Julie Dudley only visits her office every couple of months. (Photo: Julie Dudley)
Ms Dudley works from around 8.30am until 5pm from an office set up in one of her family home’s bedrooms. Thanks to the internet, she said it is easy to stay in contact with the rest of her colleagues.
“Instant messaging is vital,” she said. “I have it with certain members of staff but not others because they are in different teams. If you have a question it’s easier to message than to pick up the phone and go through all the channels.”
She said the switch from office to home working also helped with bringing up her two sons, who were young children at the time.
Read more:To make flexible working actually work, we need these systems in place
“It was extremely convenient,” she went on. “We were hot-desking anyway so I said to my husband can we buy a computer so I can work from home. In those days the internet was cranky but it did exist.”
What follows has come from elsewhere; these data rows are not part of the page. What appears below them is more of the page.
(** A job of a schedulable interval runs and is scheduled again, with
    its action and its interval. *)
Lemma run_job_schedulable j s :
  schedulable (interval j) ->
  exists next, eval (run_job run j) s = Ok (Job (job_action j) (interval j) next).
Proof.
  intros Hj. unfold eval. rewrite run_job_run.
  destruct (returns_run (run (job_action j)) s) as [[] ->].
  specialize (Hj (S (tick (exec (run (job_action j)) s)))). unfold next_run_at in *.
  destruct (timedelta_of_seconds (interval j)); [|done]. simpl in *.
  destruct (datetime_add _ _) as [next|]; [by exists next|done].
Qed.

Lemma sort_jobs_Forall (P : nat * job -> Prop) xs : Forall P xs -> Forall P (sort_jobs xs).
Proof. induction 1; [constructor|]. by apply insert_job_Forall. Qed.

(** The loop of [due_jobs] returns, and the jobs it finds are jobs of the
    list. *)
Lemma due_jobs_schedulable jobs s :
  jobs_schedulable jobs ->
  exists due, eval (due_jobs jobs) s = Ok due /\
              Forall (fun ij => schedulable (interval ij.2)) due.
Proof.
  intros Hjobs.
  pose proof (fold_each_inv
    (fun _ (due : list (nat * job)) _ => Forall (fun ij => schedulable (interval ij.2)) due)
    (fun _ => False) (imap pair jobs)
    (fun due ij => let! b := should_run (snd ij) in ret (if b then due ++ [ij] else due)))
    as H.
  assert (forall done x rest due (s0 : State),
            imap pair jobs = done ++ x :: rest ->
            Forall (fun ij => schedulable (interval ij.2)) due ->
            match (let! b := should_run x.2 in ret (if b then due ++ [x] else due)) s0 with
            | (Ok due', _) => Forall (fun ij => schedulable (interval ij.2)) due'
            | (Raise _, _) => False
            end) as Hstep.
  { intros done [i j] rest due s0 Hxs Hdue.
    unfold should_run, datetime_now. unfold_monad. simpl.
    case_match; [|done]. apply Forall_app. split; [done|]. repeat constructor.
    assert (imap pair jobs !! length done = Some (i, j)) as Hl
      by (rewrite Hxs; by apply list_lookup_middle).
    apply list_lookup_imap_Some in Hl as (j' & Hj & [= _ ->]).
    apply (Forall_lookup_1 (fun j => schedulable (interval j)) jobs _ _ Hjobs Hj). }
  specialize (H Hstep [] s (Forall_nil_2 _)). unfold due_jobs, eval.
  destruct (fold_each _ _ _ s) as [[due|e] s1]; [by exists due|done].
Qed.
She added that keeping lines of communication open with the office could have been the biggest challenge but that advances in technology had largely helped to avoid this.
“I know some people say they couldn’t work from home, that they wouldn’t be able to concentrate – but I’d rather be working than doing anything around the house, which makes it much easier,” she said.
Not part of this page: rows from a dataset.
(** ** Spaced rows *)

Lemma spaced_snoc gap lo rows r t :
  spaced gap lo rows -> row_time r = Some t -> (bound_after gap lo rows <= t)%Z ->
  spaced gap lo (rows ++ [r]) /\ bound_after gap lo (rows ++ [r]) = (t + gap)%Z.
Proof.
  revert lo. induction rows as [|r0 rows IH]; intros lo Hs Hr Hb; simpl in *.
  - rewrite Hr. split; [by exists t|done].
  - destruct Hs as (t0 & Ht0 & Hlo & Hs). rewrite Ht0 in Hb |- *. simpl in *.
    destruct (IH _ Hs Hr Hb) as [Hs' Hb']. split; [by exists t0|done].
Qed.

Lemma speed_spaced_rows seconds s0 lo jobs s :
  speed_spaced seconds s0 lo jobs s -> rows_spaced seconds s0 lo s.
Proof. intros (j & more & _ & _ & Hr & Hs & _). by exists more. Qed.

(** A computation that adds no row to the speed test series keeps the
    invariant. *)
Lemma speed_spaced_same seconds s0 lo jobs s s' :
  rows_of speedtest_log s' = rows_of speedtest_log s ->
  speed_spaced seconds s0 lo jobs s -> speed_spaced seconds s0 lo jobs s'.
Proof. intros Hr (j & more & ? & ? & ? & ?). exists j, more. by rewrite Hr. Qed.

Lemma rows_spaced_same seconds s0 lo s s' :
  rows_of speedtest_log s' = rows_of speedtest_log s ->
  rows_spaced seconds s0 lo s -> rows_spaced seconds s0 lo s'.
Proof. intros Hr (more & ? & ?). exists more. by rewrite Hr. Qed.

(** ** The one job of an action, when a job is replaced *)

Lemma only_job_lookup a j jobs i j' :
  only_job a j jobs -> jobs !! i = Some j' -> job_action j' = a -> j' = j.
Proof.
  intros (i0 & Hi0 & _ & Hu) Hi Ha. rewrite (Hu i j' Hi Ha) in Hi. congruence.
Qed.

(** The job of the action ran: it is replaced by a job of the action. *)
Lemma only_job_insert a j jobs i j' :
  only_job a j jobs -> jobs !! i = Some j -> job_action j' = a ->
  only_job a j' (<[i := j']> jobs).
Proof.
  intros (i0 & Hi0 & Ha & Hu) Hi Ha'. assert (i = i0) as -> by by apply (Hu i j).
  exists i0. split; [apply list_lookup_insert_eq; by eapply lookup_lt_Some|].
  split; [done|]. intros i' j'' Hi' Ha''.
  destruct (decide (i' = i0)) as [->|Hne]; [done|].
  rewrite list_lookup_insert_ne in Hi' by done. by apply (Hu i' j'').
Qed.

(** Another job ran: it is replaced by a job of its own action. *)
Lemma only_job_insert_other a j jobs i j1 j1' :
  only_job a j jobs -> jobs !! i = Some j1 -> job_action j1 <> a ->
  job_action j1' = job_action j1 ->
  only_job a j (<[i := j1']> jobs).
Proof.
  intros (i0 & Hi0 & Ha & Hu) Hi Hne Ha'.
  assert (i <> i0) as Hii by (intros ->; congruence).
  exists i0. split; [by rewrite list_lookup_insert_ne|]. split; [done|].
  intros i' j'' Hi' Ha''. destruct (decide (i' = i)) as [->|Hne'].
  - rewrite list_lookup_insert_eq in Hi' by by eapply lookup_lt_Some.
    congruence.
  - rewrite list_lookup_insert_ne in Hi' by done. by apply (Hu i' j'').
Qed.

(** ** The order of the due jobs is a permutation *)

Lemma insert_job_perm x xs : insert_job x xs ≡ₚ x :: xs.
Proof.
  induction xs as [|y ys IH]; simpl; [done|]. case_match; [done|].
  rewrite IH. apply Permutation_swap.
Qed.

Lemma sort_jobs_perm xs : sort_jobs xs ≡ₚ xs.
Proof.
  induction xs as [|x xs IH]; [done|]. unfold sort_jobs in *. simpl.
  by rewrite insert_job_perm, IH.
Qed.

Lemma due_now_sorted {E : Environment} jobs s due :
  due_now jobs s due -> due_now jobs s (sort_jobs due).
Proof. unfold due_now. by rewrite sort_jobs_perm. Qed.

(** ** The jobs found due *)

Section Due.
Context {E : Environment} {L : EnvironmentLaws E}.
Implicit Types (s : State) (j : job) (jobs : list job).

Lemma due_now_later jobs s s' due :
  later s s' -> due_now jobs s due -> due_now jobs s' due.
Proof.
  intros Hl [Hn Hd]. split; [done|]. eapply Forall_impl; [exact Hd|].
  intros ij [Hj Ht]. split; [done|]. etrans; [exact Ht|]. by apply clock_mono.
Qed.

Lemma positions_NoDup jobs : NoDup (imap pair jobs).*1.
Proof.
  rewrite fmap_imap.
  change (imap _ jobs) with (imap (fun (n : nat) (_ : job) => n) jobs).
  rewrite (imap_seq_0 jobs (fun n => n)), list_fmap_id. apply NoDup_seq.
Qed.

Lemma found_due_step s done x due s' :
  found_due s done due s' ->
  match (let! b := should_run (snd x) in ret (if b then due ++ [x] else due)) s' with
  | (Ok due', s'') => found_due s (done ++ [x]) due' s''
  | (Raise _, _) => False
  end.
Proof.
  intros (Hf & Hl & Hs & Ha). unfold should_run, datetime_now. unfold_monad. simpl.
  assert (Forall (fun ij => (next_run ij.2 <= clock (S (tick s')))%Z) due) as Ha'.
  { eapply Forall_impl; [exact Ha|]. intros ij ?. simpl in *.
    etrans; [done|]. apply clock_mono. lia. }
  split; [done|]. split; [unfold later in *; simpl; lia|].
  destruct (Z.leb_spec (next_run x.2) (clock (tick s'))) as [Hx|_].
  - split; [by apply sublist_app|]. apply Forall_app. split; [done|].
    repeat constructor. etrans; [exact Hx|]. apply clock_mono. simpl. lia.
  - split; [by apply sublist_inserts_r|done].
Qed.

(** [due_jobs] only reads the clock, and the jobs it finds are due. *)
Lemma due_jobs_due jobs s :
  exists due s1,
    due_jobs jobs s = (Ok due, s1) /\ files s1 = files s /\ later s s1 /\
    due_now jobs s1 due.
Proof.
  pose proof (fold_each_inv (found_due s) (fun _ => False) (imap pair jobs)
                (fun due ij => let! b := should_run (snd ij) in
                               ret (if b then due ++ [ij] else due))
                (fun done x rest due s' _ => found_due_step s done x due s') [] s) as H.
  unfold due_jobs. destruct (fold_each _ _ _ s) as [[due|e] s1];
    [|destruct H; by repeat split].
  destruct H as (Hf & Hl & Hsub & Hall); [by repeat split|].
  exists due, s1. repeat split; try done.
  - eapply sublist_NoDup; [apply (positions_NoDup jobs)|]. by apply fmap_sublist.
  - apply Forall_forall. intros [i j] Hij. split.
    + eapply elem_of_sublist in Hij; [|exact Hsub].
      apply list_elem_of_lookup in Hij as [k Hk].
      by apply list_lookup_imap_Some in Hk as (j' & Hj & [= -> ->]).
    + rewrite Forall_forall in Hall. by apply (Hall (i, j)).
Qed.
End Due.

(** ** A job that runs *)

Section Jobs.
Context {E : Environment} {L : EnvironmentLaws E} (cfg : Config).
Implicit Types (s : State) (j : job) (jobs : list job).

(** The speed test job, run when it is due: the row it leaves is stamped
    no earlier than the job was due, and the job is due again no earlier
    than one interval after the stamp.  The row is there also when the
    next run cannot be set. *)
Lemma run_speed_job j s :
  job_action j = SpeedTestJob -> (next_run j <= clock (tick s))%Z ->
  match run_job (run_action cfg) j s with
  | (r, s') =>
      later s s' /\
      ((rows_of speedtest_log s' = rows_of speedtest_log s /\ is_Ok r = false) \/
       exists row t,
         rows_of speedtest_log s' = rows_of speedtest_log s ++ [row] /\
         row_time row = Some t /\ (next_run j <= t)%Z /\
         forall j', r = Ok j' ->
           job_action j' = SpeedTestJob /\ interval j' = interval j /\
           (t + period (interval j) <= next_run j')%Z)
  end.
Proof.
  intros Ha Hdue. rewrite run_job_run, Ha. simpl. unfold bind.
  pose proof (run_speedtest_stamped s) as Hrow.
  pose proof (run_speedtest_tick s) as Ht.
  unfold eval, exec in *. destruct (run_speedtest s) as [[b|e] s1]; simpl in *;
    [|split; [unfold later; lia|by left]].
  destruct Hrow as (r & t & Hr & Hrt & Hlo & Hhi).
  assert (forall res s', rows_of speedtest_log s' = rows_of speedtest_log s1 ->
            (forall j', res = Ok j' ->
               job_action j' = SpeedTestJob /\ interval j' = interval j /\
               (clock (S (tick s1)) + period (interval j) <= next_run j')%Z) ->
            (rows_of speedtest_log s' = rows_of speedtest_log s /\ is_Ok res = false) \/
            exists row t,
              rows_of speedtest_log s' = rows_of speedtest_log s ++ [row] /\
              row_time row = Some t /\ (next_run j <= t)%Z /\
              forall j', res = Ok j' ->
                job_action j' = SpeedTestJob /\ interval j' = interval j /\
                (t + period (interval j) <= next_run j')%Z) as Hcase.
  { intros res s' Hs' Hres. right. exists r, t. rewrite Hs'.
    repeat split; [done|done|lia|..]; try by apply Hres.
    destruct (Hres j' H) as (_ & _ & Hn). etrans; [|exact Hn].
    apply Z.add_le_mono_r. etrans; [exact Hhi|]. apply clock_mono. lia. }
  destruct (timedelta_of_seconds (interval j)) as [d|e];
    (split; [unfold later; simpl; lia|]); apply Hcase; try done.
  intros j'. destruct (next_run_at _ _) as [next|e] eqn:Hn; [|done].
  intros [= <-]. apply next_run_at_spec in Hn as [-> _]. by simpl.
Qed.

(** The upload job adds nothing to the speed test series. *)
Lemma run_upload_job j s :
  job_action j = UploadJob ->
  match run_job (run_action cfg) j s with
  | (r, s') =>
      later s s' /\ rows_of speedtest_log s' = rows_of speedtest_log s /\
      forall j', r = Ok j' -> job_action j' = UploadJob
  end.
Proof.
  intros Ha. rewrite run_job_run, Ha. simpl.
  pose proof (respects (R := later) (c := upload_logs cfg) s) as Hl.
  destruct (respects (R := quiet) (c := upload_logs cfg) s) as (_ & _ & _ & Hf & _).
  unfold exec, later, rows_of in *.
  destruct (upload_logs cfg s) as [[[]|e] s1]; simpl in *; rewrite <- Hf;
    [|by repeat split].
  destruct (timedelta_of_seconds (interval j)); simpl; (split; [lia|]);
    (split; [done|]); [|done].
  intros j'. by destruct (next_run_at _ _); intros [= <-].
Qed.

(** One due job runs: the invariant of the loop of [run_pending]. *)
Lemma running_step seconds s0 lo l s1 done x rest cur s' :
  NoDup l.*1 ->
  Forall (fun ij => (next_run ij.2 <= clock (tick s1))%Z) l ->
  l = done ++ x :: rest ->
  running seconds s0 lo l s1 done cur s' ->
  match (let! j' := run_job (run_action cfg) (snd x) in ret (<[fst x := j']> cur)) s' with
  | (Ok cur', s'') => running seconds s0 lo l s1 (done ++ [x]) cur' s''
  | (Raise _, s'') => rows_spaced seconds s0 lo s''
  end.
Proof.
  intros Hnd Hdue Hl (Hlater & Hcur & Hsp). destruct x as [i j].
  assert ((i, j) ∈ l) as Hin by (rewrite Hl, elem_of_app, elem_of_cons; auto).
  assert (i ∉ done.*1) as Hi.
  { rewrite Hl, fmap_app, fmap_cons in Hnd. apply NoDup_app in Hnd as (_ & Hnd & _).
    intros Hd. apply (Hnd i Hd). left. }
  pose proof (Hcur _ Hin Hi) as Hj. simpl in Hj.
  assert (next_run j <= clock (tick s'))%Z as Hnow.
  { rewrite Forall_forall in Hdue. etrans; [apply (Hdue _ Hin)|]. by apply clock_mono. }
  assert (forall j' s'', later s' s'' ->
            forall ij, ij ∈ l -> ij.1 ∉ (done ++ [(i, j)]).*1 ->
                       <[i := j']> cur !! ij.1 = Some ij.2) as Hrest.
  { intros j' s'' _ ij Hij Hn. rewrite fmap_app, not_elem_of_app in Hn.
    destruct Hn as [Hn1 Hn2]. rewrite list_lookup_insert_ne; [by apply Hcur|].
    intros Heq. apply Hn2. rewrite <- Heq. left. }
  unfold bind. simpl fst. simpl snd.
  destruct Hsp as (j0 & more & Hj0 & <- & Hrows & Hs & Hb).
  destruct (job_action j) eqn:Ha.
  - assert (j = j0) as -> by by eapply only_job_lookup.
    pose proof (run_speed_job j0 s' Ha Hnow) as Hrun.
    destruct (run_job (run_action cfg) j0 s') as [res s''].
    destruct Hrun as (Hl' & [[Hr Hres]|(r & t & Hr & Ht & Hlo & Hnext)]).
    + destruct res as [j'|e]; [done|]. exists more. split; [congruence|done].
    + destruct (spaced_snoc _ _ _ r t Hs Ht ltac:(lia)) as [Hs' Hb'].
      destruct res as [j'|e]; [|exists (more ++ [r]); by rewrite Hr, Hrows, app_assoc].
      destruct (Hnext j' eq_refl) as (Ha' & Hiv' & Hhi).
      split; [by etrans|]. split; [by eapply Hrest|].
      exists j', (more ++ [r]). rewrite Hb', Hr, Hrows, app_assoc.
      repeat split; [by eapply only_job_insert|done..].
  - pose proof (run_upload_job j s' Ha) as Hrun.
    destruct (run_job (run_action cfg) j s') as [[j'|e] s'']; destruct Hrun as (Hl' & Hr & Ha').
    + split; [by etrans|]. split; [by eapply Hrest|].
      exists j0, more. rewrite Hr. repeat split; try done.
      eapply only_job_insert_other; [done|done|congruence|]. by rewrite (Ha' j').
    + exists more. split; [congruence|done].
Qed.
End Jobs.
Four-day week: ‘It’s a much better quality of life’
Neil Knowles, 50, introduced a three-day weekend for his staff several months ago
Mr Knowles is the founder and director of Elektra Lighting, a London-based design consultancy.
Neil Knowles’s lighting company has switched to a four-day operation. (Photo: Neil Knowles)
The firm has been trialling a four-day week for several months. To make up for the lost time, staff work an extra hour from Monday to Thursday.
“We are only effectively losing Friday afternoon,” he said. “The difference between a three-day weekend and a two-day weekend is enormous.
“Friday for me is a day I have off and I don’t have to look after the kids so I can do stuff I want to do.”
The idea came about after the company first moved its hours back to make the most of the light when the clocks went back, which “everyone loved”.
Read more:A four-day week for the same pay worked out for this New Zealand company – is it time to try it here?
Mr Knowles said he did not know of any other companies doing the same, but that he had read up on it before taking the plunge.
Having Friday off more than made up for the extra hour on the other days, he added.
“It’s a much better quality of life – it is the way forward. There are some companies that have Friday afternoons off… we just went the whole way.
“From a business point of view, it doesn’t seem to have affected our turnover. We still invoice the same amount.”
Side hustle: ‘It sounds a lot but it never  feels like work’
Neha Belgrave, 41, has found the right balance between a day job, her coaching and a side venture.
Ms Belgrave balances her day job as a senior executive in the charity sector with development coaching and a side venture called the Insight Collective.
Neha Belgrave runs The Insight Collective on the side of her day job in the charity sector. (Photo: Neha Belgrave)
She co-founded the initiative with her friend, Christina Clark, to offer professionals – largely London-based – the chance to be part of a community.
The project offers a range of services including workshops, panel discussions, networking events and masterclasses. “We bring professionals together,” she said.
Ms Belgrave said she worked between 35 and 40 hours a week in her day job, five to 10 hours a week coaching and around five hours a week on the collective.
“It sounds a lot, but Insight Collective never feels like work,” she said. “It’s fun. If something gets too difficult, we let it go. It’s not like my nine-to-five job where I have targets and things to deliver.
It’s a lot more fluid – we work at our own pace.”
But she added that it was crucial to strike a balance between work commitments and personal or social pursuits.
“I meditate daily, I see friends a few times a week and I have lots of holidays booked in the year,” she said. “If I didn’t have those things I wouldn’t be able to do the work that I do.”
She said that questions about setting up a “side hustle” were frequent among her coaching clients.